Transcribe the data below verbatim from the line with "(** * Transactions" to the line with "(forall b, hoare". Include both of those lines.

•••

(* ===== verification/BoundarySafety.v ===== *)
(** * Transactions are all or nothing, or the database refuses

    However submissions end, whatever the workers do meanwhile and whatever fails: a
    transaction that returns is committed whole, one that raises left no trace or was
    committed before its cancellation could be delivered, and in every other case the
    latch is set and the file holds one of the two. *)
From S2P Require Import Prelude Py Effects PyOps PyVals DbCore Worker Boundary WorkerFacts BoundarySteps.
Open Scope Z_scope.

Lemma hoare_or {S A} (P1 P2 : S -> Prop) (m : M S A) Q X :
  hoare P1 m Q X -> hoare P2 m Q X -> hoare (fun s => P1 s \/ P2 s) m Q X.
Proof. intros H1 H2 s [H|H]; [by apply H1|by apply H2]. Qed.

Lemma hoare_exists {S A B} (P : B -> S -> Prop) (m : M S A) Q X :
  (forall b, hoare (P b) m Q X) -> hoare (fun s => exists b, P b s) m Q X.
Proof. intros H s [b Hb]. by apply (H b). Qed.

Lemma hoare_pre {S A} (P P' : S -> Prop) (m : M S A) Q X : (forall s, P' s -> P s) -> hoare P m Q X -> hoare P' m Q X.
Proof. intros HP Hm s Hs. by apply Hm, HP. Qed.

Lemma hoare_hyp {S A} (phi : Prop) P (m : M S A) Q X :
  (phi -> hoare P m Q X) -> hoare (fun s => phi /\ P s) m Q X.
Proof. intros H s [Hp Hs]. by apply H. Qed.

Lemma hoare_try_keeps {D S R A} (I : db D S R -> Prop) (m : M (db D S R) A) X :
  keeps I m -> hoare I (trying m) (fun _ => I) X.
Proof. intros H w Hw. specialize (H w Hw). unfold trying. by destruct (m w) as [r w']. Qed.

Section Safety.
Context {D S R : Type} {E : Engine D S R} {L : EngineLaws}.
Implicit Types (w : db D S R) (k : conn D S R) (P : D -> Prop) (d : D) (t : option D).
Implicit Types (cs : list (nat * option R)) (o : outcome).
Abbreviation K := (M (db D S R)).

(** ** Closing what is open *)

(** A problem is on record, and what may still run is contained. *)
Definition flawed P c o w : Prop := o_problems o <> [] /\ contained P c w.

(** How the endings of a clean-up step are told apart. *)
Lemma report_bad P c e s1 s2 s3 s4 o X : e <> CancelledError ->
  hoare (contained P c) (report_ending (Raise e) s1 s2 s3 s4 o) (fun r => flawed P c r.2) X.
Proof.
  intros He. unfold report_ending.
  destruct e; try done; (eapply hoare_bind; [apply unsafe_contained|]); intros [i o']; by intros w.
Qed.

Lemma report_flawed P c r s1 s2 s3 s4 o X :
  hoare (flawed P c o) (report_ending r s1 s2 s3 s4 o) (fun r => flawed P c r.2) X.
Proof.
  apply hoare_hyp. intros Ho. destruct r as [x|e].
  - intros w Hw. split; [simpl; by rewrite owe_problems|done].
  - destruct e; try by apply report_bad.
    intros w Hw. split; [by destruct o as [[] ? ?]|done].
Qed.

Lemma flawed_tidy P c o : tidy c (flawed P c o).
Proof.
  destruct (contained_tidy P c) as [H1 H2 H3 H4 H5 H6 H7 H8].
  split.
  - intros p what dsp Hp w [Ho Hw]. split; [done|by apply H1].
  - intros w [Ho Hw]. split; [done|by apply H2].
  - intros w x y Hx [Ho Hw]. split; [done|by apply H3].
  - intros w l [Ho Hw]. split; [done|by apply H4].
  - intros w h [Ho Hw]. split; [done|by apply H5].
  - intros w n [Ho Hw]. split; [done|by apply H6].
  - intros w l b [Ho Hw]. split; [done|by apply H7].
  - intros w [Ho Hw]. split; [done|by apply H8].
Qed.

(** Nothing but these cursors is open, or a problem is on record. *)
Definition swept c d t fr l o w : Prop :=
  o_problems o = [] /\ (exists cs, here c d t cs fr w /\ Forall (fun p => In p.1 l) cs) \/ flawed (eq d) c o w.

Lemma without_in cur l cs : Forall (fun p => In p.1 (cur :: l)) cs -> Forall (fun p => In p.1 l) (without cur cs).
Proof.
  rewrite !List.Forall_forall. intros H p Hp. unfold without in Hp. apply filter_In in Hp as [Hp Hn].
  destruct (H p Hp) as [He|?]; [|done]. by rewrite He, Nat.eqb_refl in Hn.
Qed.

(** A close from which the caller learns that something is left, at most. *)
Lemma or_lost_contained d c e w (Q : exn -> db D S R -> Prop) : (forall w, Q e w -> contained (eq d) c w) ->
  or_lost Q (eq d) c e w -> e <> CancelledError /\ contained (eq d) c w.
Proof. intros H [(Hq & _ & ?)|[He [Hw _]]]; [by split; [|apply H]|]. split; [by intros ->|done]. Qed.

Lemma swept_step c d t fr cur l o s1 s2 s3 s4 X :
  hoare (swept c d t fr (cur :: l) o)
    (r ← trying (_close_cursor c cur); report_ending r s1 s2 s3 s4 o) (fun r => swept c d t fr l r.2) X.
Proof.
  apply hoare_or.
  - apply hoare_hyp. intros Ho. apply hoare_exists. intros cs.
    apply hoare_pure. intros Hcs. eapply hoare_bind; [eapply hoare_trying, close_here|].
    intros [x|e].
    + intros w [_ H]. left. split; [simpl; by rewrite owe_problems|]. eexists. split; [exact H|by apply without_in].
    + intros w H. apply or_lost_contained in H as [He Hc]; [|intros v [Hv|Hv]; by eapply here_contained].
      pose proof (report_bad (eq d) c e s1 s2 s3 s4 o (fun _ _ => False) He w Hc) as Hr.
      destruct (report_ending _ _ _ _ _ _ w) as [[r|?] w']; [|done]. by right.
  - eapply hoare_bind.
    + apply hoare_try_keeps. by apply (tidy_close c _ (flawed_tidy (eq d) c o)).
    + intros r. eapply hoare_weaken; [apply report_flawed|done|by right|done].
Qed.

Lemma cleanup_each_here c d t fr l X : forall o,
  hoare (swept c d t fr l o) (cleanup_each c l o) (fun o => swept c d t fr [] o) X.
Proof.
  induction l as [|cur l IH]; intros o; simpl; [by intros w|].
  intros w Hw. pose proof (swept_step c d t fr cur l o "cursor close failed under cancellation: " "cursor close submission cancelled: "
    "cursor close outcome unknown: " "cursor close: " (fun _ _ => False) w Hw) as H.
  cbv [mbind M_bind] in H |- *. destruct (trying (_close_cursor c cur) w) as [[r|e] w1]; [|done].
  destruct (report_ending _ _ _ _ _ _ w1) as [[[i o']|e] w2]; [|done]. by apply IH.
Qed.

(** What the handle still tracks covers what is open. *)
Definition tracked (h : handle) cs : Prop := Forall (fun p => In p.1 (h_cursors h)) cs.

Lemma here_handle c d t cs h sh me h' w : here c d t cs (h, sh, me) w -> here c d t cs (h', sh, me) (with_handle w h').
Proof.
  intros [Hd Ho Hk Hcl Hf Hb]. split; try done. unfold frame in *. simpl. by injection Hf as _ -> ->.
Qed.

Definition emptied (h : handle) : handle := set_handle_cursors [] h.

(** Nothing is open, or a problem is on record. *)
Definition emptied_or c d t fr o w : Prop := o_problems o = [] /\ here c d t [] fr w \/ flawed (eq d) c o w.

•••

» **EXERCISE ANSWER**:
(** * Transactions are all or nothing, or the database refuses

    However submissions end, whatever the workers do meanwhile and whatever fails: a
    transaction that returns is committed whole, one that raises left no trace or was
    committed before its cancellation could be delivered, and in every other case the
    latch is set and the file holds one of the two. *)
From S2P Require Import Prelude Py Effects PyOps PyVals DbCore Worker Boundary WorkerFacts BoundarySteps.
Open Scope Z_scope.

Lemma hoare_or {S A} (P1 P2 : S -> Prop) (m : M S A) Q X :
  hoare P1 m Q X -> hoare P2 m Q X -> hoare (fun s => P1 s \/ P2 s) m Q X.
Proof. intros H1 H2 s [H|H]; [by apply H1|by apply H2]. Qed.

Lemma hoare_exists {S A B} (P : B -> S -> Prop) (m : M S A) Q X :
  (forall b, hoare (P b) m Q X) -> hoare (fun s => exists b, P b s) m Q X.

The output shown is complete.